### Provided data
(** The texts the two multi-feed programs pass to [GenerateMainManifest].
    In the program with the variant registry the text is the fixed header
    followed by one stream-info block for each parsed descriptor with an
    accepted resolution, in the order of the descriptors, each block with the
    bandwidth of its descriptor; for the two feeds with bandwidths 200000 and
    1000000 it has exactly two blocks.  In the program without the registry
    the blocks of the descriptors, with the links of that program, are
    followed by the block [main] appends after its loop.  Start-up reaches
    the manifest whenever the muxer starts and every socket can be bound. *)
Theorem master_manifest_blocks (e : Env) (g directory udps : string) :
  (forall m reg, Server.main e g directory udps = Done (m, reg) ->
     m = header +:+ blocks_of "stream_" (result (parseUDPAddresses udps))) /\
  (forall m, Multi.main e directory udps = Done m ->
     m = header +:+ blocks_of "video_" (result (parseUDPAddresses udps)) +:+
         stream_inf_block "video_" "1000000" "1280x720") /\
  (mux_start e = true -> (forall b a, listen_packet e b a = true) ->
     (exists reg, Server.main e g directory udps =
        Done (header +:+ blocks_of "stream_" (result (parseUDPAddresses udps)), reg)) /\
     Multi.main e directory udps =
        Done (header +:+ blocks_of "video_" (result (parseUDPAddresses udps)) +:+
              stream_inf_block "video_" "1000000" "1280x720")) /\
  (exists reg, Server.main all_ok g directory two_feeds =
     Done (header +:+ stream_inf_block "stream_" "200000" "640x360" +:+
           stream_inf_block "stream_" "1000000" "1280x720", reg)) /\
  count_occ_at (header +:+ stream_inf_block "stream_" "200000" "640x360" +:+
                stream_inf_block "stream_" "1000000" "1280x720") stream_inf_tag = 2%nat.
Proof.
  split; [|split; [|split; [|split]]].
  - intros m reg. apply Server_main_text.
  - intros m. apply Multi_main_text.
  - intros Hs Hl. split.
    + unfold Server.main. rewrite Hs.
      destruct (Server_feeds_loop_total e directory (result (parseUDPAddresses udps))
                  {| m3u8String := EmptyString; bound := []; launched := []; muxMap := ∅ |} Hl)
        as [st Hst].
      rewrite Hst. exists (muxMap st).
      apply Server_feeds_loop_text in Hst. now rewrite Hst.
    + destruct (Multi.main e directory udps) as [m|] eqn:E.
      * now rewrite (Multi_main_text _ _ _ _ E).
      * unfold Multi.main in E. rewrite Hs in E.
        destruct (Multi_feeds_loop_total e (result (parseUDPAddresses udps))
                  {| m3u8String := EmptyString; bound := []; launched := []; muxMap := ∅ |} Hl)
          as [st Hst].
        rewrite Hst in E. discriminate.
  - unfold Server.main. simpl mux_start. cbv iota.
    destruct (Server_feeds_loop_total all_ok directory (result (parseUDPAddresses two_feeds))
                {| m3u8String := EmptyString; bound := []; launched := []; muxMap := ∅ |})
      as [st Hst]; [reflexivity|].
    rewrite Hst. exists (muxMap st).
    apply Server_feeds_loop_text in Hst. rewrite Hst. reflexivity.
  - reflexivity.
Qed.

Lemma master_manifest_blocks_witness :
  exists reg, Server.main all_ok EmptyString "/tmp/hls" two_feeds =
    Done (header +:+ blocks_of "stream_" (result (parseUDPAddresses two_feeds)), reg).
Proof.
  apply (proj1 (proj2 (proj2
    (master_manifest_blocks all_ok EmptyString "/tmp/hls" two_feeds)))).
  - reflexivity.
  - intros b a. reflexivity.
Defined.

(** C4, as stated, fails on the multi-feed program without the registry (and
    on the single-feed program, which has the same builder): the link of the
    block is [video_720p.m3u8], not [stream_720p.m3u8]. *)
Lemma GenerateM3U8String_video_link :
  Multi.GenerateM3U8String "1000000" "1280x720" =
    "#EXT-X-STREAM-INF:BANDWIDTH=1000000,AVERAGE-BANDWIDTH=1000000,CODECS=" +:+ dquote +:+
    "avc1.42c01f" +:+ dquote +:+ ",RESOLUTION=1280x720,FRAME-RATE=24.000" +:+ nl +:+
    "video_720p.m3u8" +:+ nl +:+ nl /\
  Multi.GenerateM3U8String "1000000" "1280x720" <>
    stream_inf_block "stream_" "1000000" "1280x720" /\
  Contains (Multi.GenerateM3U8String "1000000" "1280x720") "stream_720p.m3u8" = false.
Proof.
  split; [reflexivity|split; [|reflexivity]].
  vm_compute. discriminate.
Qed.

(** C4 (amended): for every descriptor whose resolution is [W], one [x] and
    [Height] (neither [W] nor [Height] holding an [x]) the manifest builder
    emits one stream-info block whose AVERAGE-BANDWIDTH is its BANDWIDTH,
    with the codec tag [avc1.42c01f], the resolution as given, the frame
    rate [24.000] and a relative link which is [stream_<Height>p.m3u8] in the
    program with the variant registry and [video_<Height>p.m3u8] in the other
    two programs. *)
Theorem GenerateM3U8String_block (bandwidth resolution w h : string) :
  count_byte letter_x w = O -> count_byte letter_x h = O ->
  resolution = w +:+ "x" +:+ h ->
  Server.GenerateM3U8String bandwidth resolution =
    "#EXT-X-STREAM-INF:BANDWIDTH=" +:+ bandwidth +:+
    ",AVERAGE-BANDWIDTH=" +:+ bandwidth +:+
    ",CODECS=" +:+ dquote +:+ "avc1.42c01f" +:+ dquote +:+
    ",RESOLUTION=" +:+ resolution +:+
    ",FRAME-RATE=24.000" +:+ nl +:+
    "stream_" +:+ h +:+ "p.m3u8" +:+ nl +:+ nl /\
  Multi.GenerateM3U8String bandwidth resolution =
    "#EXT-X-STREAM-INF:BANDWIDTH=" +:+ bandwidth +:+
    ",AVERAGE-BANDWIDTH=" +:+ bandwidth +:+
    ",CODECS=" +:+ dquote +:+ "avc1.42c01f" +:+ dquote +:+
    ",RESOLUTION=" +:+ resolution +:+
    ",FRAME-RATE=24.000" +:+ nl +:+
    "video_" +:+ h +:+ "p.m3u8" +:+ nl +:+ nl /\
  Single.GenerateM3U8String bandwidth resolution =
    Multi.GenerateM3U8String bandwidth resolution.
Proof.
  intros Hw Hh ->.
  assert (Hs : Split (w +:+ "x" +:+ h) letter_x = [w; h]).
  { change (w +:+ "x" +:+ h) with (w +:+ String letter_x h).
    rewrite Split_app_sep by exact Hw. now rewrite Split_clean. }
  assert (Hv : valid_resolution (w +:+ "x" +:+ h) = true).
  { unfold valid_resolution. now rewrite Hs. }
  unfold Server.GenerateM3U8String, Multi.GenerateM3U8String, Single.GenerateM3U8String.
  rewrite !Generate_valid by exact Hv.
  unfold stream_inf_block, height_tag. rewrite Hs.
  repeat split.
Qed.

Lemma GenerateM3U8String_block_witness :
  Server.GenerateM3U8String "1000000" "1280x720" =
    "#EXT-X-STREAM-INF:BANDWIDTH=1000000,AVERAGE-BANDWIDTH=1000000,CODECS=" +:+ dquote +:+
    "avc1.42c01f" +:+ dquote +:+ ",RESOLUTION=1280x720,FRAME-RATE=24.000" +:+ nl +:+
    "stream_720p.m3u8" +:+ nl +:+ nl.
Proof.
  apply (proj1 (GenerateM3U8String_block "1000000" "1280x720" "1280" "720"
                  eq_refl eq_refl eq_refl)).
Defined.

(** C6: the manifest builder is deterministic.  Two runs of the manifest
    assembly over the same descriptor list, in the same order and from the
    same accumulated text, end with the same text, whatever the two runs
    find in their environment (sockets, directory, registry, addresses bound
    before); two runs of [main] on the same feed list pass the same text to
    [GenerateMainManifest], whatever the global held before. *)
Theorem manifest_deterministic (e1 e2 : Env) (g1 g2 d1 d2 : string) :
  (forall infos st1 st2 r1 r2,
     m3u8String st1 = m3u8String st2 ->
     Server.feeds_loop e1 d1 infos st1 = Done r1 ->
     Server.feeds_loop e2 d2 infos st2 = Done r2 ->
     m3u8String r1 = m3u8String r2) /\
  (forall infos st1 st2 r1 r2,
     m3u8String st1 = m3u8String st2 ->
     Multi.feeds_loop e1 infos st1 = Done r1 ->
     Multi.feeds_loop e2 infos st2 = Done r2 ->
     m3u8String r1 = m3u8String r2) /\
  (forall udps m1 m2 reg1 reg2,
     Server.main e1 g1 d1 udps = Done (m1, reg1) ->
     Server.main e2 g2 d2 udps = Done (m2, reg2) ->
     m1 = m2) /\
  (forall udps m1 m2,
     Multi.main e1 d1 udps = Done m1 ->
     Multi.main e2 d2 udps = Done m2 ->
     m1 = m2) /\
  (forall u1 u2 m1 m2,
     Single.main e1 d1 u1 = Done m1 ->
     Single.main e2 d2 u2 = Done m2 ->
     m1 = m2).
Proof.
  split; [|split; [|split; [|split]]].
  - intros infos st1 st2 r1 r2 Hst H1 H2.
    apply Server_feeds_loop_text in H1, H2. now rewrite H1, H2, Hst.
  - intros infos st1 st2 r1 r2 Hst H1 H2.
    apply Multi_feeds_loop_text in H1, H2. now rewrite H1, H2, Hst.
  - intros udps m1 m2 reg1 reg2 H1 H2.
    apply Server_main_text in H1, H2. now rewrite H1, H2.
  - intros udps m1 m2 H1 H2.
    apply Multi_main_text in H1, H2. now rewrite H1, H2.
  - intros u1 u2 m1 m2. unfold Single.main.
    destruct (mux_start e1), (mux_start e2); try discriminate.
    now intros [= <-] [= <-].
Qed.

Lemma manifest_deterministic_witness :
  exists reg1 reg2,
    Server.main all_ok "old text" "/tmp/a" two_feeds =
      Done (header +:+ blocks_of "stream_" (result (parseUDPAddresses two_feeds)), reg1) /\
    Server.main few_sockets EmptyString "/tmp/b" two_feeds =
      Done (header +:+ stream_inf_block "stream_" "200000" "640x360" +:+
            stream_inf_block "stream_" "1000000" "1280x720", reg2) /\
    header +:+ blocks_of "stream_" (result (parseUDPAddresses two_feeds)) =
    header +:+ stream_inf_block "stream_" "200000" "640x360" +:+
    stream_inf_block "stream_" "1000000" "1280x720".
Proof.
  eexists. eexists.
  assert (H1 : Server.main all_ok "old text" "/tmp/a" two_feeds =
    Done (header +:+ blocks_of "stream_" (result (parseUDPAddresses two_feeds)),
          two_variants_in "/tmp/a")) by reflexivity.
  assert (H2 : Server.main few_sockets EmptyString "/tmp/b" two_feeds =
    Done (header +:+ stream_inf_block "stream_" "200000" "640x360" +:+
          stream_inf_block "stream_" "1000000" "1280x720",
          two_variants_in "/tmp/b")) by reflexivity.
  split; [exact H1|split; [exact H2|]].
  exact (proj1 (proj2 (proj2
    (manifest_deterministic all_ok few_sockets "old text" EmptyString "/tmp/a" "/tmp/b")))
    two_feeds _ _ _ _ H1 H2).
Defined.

==

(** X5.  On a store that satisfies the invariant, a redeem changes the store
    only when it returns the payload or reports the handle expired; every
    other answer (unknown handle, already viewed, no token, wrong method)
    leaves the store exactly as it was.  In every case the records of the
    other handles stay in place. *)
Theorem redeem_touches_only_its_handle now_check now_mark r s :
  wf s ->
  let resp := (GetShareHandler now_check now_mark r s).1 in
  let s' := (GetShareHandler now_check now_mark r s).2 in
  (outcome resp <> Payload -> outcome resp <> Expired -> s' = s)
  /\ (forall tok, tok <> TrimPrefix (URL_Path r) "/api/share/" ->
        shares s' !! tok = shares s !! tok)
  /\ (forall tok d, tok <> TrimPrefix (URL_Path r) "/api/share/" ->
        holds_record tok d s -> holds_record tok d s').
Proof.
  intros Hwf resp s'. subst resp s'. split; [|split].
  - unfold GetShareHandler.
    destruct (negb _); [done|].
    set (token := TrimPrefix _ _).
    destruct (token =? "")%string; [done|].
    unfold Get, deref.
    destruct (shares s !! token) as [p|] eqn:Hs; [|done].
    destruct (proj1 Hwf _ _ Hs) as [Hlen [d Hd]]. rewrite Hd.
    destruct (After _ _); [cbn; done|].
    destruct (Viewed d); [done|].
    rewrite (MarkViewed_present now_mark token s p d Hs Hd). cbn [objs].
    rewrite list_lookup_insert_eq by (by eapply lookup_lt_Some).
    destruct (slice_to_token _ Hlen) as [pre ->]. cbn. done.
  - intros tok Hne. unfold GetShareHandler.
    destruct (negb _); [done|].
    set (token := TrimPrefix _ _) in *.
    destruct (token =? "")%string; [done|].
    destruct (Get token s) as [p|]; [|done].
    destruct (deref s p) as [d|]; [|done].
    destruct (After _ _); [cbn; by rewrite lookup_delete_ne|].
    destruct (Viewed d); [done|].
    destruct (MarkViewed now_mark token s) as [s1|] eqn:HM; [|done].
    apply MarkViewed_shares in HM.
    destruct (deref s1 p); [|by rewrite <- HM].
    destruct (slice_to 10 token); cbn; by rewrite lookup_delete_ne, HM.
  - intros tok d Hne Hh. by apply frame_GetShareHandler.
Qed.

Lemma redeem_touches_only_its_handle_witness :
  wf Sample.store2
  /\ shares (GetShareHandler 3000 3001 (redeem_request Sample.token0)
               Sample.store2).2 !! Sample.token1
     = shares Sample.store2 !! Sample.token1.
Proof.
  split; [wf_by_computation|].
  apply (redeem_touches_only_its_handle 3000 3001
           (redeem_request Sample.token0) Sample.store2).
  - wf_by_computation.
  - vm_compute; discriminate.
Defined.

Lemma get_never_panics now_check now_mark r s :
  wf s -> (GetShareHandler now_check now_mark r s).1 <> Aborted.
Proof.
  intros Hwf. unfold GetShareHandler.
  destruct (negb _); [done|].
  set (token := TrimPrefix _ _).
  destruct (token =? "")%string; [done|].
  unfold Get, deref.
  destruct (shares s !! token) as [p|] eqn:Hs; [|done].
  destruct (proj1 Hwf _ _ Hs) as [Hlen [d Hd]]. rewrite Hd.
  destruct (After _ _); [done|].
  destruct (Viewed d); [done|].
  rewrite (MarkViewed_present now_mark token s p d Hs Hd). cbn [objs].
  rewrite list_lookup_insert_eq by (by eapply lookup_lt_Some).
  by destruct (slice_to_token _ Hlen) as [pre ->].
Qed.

### What you will do
Beginning with the line that has "followed by one" and ending with the line that has "(forall m reg, Server.main", set down the lines above exactly and include no others.

### Solution to this task
    followed by one stream-info block for each parsed descriptor with an
    accepted resolution, in the order of the descriptors, each block with the
    bandwidth of its descriptor; for the two feeds with bandwidths 200000 and
    1000000 it has exactly two blocks.  In the program without the registry
    the blocks of the descriptors, with the links of that program, are
    followed by the block [main] appends after its loop.  Start-up reaches
    the manifest whenever the muxer starts and every socket can be bound. *)
Theorem master_manifest_blocks (e : Env) (g directory udps : string) :
  (forall m reg, Server.main e g directory udps = Done (m, reg) ->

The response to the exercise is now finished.